[Collected data entries]
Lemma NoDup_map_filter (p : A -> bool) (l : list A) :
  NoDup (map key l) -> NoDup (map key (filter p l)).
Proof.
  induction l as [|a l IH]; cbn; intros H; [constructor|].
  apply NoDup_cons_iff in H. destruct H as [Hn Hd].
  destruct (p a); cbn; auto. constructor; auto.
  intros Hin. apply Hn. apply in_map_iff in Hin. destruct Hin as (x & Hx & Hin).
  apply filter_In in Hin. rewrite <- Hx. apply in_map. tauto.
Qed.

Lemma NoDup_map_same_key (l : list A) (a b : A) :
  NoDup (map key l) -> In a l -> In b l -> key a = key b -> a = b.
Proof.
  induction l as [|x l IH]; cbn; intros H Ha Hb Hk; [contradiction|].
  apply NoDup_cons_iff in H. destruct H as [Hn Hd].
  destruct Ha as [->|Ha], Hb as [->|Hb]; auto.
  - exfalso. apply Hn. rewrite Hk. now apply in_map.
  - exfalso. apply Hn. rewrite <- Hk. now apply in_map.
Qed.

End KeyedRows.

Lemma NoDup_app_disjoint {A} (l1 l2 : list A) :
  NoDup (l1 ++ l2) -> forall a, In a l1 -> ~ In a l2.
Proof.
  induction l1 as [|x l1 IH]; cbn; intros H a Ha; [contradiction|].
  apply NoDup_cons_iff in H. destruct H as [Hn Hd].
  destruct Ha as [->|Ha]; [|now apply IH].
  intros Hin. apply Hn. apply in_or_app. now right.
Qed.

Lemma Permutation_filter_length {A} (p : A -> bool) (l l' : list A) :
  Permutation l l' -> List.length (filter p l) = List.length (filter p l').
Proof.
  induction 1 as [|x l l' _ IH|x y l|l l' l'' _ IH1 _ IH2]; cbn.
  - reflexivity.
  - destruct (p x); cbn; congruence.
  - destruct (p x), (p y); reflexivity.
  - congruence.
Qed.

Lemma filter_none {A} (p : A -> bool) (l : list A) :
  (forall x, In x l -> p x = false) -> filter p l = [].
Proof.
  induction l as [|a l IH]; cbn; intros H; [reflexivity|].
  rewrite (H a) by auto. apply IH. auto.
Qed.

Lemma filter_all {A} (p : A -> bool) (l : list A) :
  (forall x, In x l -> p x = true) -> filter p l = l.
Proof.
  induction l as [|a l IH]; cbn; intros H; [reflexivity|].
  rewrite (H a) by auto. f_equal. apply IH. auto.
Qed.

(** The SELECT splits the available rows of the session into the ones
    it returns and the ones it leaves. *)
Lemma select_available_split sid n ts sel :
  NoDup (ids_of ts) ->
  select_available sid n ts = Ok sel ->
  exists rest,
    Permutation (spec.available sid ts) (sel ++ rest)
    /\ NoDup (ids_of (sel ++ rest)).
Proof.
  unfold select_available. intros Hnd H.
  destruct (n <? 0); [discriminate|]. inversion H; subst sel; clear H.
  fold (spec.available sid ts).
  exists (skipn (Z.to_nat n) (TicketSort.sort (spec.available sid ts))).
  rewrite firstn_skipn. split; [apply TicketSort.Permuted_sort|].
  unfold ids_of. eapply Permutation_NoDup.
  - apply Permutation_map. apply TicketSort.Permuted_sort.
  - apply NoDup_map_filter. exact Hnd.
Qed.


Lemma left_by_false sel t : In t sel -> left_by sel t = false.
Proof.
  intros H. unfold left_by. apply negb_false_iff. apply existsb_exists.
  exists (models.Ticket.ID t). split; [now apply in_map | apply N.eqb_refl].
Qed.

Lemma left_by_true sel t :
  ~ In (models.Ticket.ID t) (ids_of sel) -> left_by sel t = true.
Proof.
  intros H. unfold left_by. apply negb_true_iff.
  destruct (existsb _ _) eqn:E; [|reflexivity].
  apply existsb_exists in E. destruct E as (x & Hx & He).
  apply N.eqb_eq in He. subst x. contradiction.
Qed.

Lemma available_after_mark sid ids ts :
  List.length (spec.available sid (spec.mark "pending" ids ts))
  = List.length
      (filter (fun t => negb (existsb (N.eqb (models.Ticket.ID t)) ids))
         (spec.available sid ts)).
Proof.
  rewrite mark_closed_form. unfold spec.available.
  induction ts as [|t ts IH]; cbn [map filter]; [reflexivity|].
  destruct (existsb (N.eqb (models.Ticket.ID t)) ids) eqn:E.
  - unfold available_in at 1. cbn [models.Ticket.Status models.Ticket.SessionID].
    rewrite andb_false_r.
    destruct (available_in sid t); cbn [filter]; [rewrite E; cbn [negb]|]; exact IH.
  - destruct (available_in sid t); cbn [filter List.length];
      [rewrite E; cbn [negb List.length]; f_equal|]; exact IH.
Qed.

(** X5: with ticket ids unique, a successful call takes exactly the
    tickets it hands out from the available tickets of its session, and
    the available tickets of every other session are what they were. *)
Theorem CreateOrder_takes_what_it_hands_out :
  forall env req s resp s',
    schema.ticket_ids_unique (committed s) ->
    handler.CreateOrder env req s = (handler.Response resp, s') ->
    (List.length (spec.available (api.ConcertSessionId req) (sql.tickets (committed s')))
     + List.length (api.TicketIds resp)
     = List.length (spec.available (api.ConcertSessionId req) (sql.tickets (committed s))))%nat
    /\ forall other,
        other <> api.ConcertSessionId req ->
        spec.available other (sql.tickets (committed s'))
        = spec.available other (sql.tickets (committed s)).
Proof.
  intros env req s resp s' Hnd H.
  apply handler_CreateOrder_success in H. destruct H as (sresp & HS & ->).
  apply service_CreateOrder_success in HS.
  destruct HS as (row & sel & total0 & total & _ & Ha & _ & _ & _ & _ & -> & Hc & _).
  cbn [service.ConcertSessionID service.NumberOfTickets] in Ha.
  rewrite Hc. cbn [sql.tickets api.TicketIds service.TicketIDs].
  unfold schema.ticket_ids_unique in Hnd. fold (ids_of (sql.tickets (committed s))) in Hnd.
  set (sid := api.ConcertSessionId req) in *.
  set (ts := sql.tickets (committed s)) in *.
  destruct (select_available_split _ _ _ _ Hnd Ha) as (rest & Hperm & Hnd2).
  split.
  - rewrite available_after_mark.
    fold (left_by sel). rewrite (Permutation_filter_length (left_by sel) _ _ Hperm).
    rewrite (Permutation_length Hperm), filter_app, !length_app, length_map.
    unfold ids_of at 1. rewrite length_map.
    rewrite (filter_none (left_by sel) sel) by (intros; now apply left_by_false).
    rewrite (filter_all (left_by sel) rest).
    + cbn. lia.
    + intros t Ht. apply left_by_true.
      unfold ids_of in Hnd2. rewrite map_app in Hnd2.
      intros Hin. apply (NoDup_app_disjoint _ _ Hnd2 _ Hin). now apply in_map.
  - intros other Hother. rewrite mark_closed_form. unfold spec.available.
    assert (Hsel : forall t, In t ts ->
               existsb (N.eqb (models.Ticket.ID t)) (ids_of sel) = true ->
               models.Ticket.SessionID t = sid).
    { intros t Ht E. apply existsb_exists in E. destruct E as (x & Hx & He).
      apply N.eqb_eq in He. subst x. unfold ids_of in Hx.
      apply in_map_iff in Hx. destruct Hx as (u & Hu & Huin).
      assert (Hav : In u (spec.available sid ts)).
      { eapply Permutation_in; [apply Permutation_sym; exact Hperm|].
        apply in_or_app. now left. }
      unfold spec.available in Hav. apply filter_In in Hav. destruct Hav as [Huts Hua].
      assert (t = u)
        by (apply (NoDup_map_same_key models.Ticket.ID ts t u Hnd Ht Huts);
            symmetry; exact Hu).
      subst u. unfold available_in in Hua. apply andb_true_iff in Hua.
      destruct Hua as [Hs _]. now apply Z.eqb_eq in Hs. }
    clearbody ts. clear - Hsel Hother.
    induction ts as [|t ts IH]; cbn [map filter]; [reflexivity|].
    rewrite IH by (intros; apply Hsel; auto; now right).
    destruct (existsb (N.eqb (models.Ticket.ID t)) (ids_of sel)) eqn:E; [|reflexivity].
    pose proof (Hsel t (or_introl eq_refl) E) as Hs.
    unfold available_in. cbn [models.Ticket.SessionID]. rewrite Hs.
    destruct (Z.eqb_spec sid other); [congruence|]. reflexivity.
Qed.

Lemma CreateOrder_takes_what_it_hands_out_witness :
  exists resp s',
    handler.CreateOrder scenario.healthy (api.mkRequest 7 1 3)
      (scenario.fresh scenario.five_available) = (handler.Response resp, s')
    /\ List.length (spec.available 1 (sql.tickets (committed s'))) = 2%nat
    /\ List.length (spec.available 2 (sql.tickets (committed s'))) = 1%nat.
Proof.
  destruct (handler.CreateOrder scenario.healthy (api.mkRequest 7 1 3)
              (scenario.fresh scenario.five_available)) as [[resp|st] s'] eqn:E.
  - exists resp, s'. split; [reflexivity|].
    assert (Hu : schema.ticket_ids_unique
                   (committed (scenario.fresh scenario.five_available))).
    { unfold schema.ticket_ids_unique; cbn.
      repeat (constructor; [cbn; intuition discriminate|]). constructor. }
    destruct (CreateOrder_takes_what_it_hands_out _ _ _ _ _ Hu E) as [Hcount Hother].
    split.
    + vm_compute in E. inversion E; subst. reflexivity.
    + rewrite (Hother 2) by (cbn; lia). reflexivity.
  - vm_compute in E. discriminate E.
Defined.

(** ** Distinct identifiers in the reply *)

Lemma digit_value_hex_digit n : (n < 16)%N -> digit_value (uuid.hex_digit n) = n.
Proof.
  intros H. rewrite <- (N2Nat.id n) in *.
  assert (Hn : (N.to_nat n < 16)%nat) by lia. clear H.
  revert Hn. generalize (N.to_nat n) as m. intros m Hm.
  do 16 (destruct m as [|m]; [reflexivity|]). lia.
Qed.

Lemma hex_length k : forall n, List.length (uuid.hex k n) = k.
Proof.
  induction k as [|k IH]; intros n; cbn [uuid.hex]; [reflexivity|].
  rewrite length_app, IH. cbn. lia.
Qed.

● **The task**: Lines from the entries that contain the word "right" are what the answer must hold.

● **Exercise solution**:
  intros Hin. apply Hn. apply in_or_app. now right.
    rewrite IH by (intros; apply Hsel; auto; now right).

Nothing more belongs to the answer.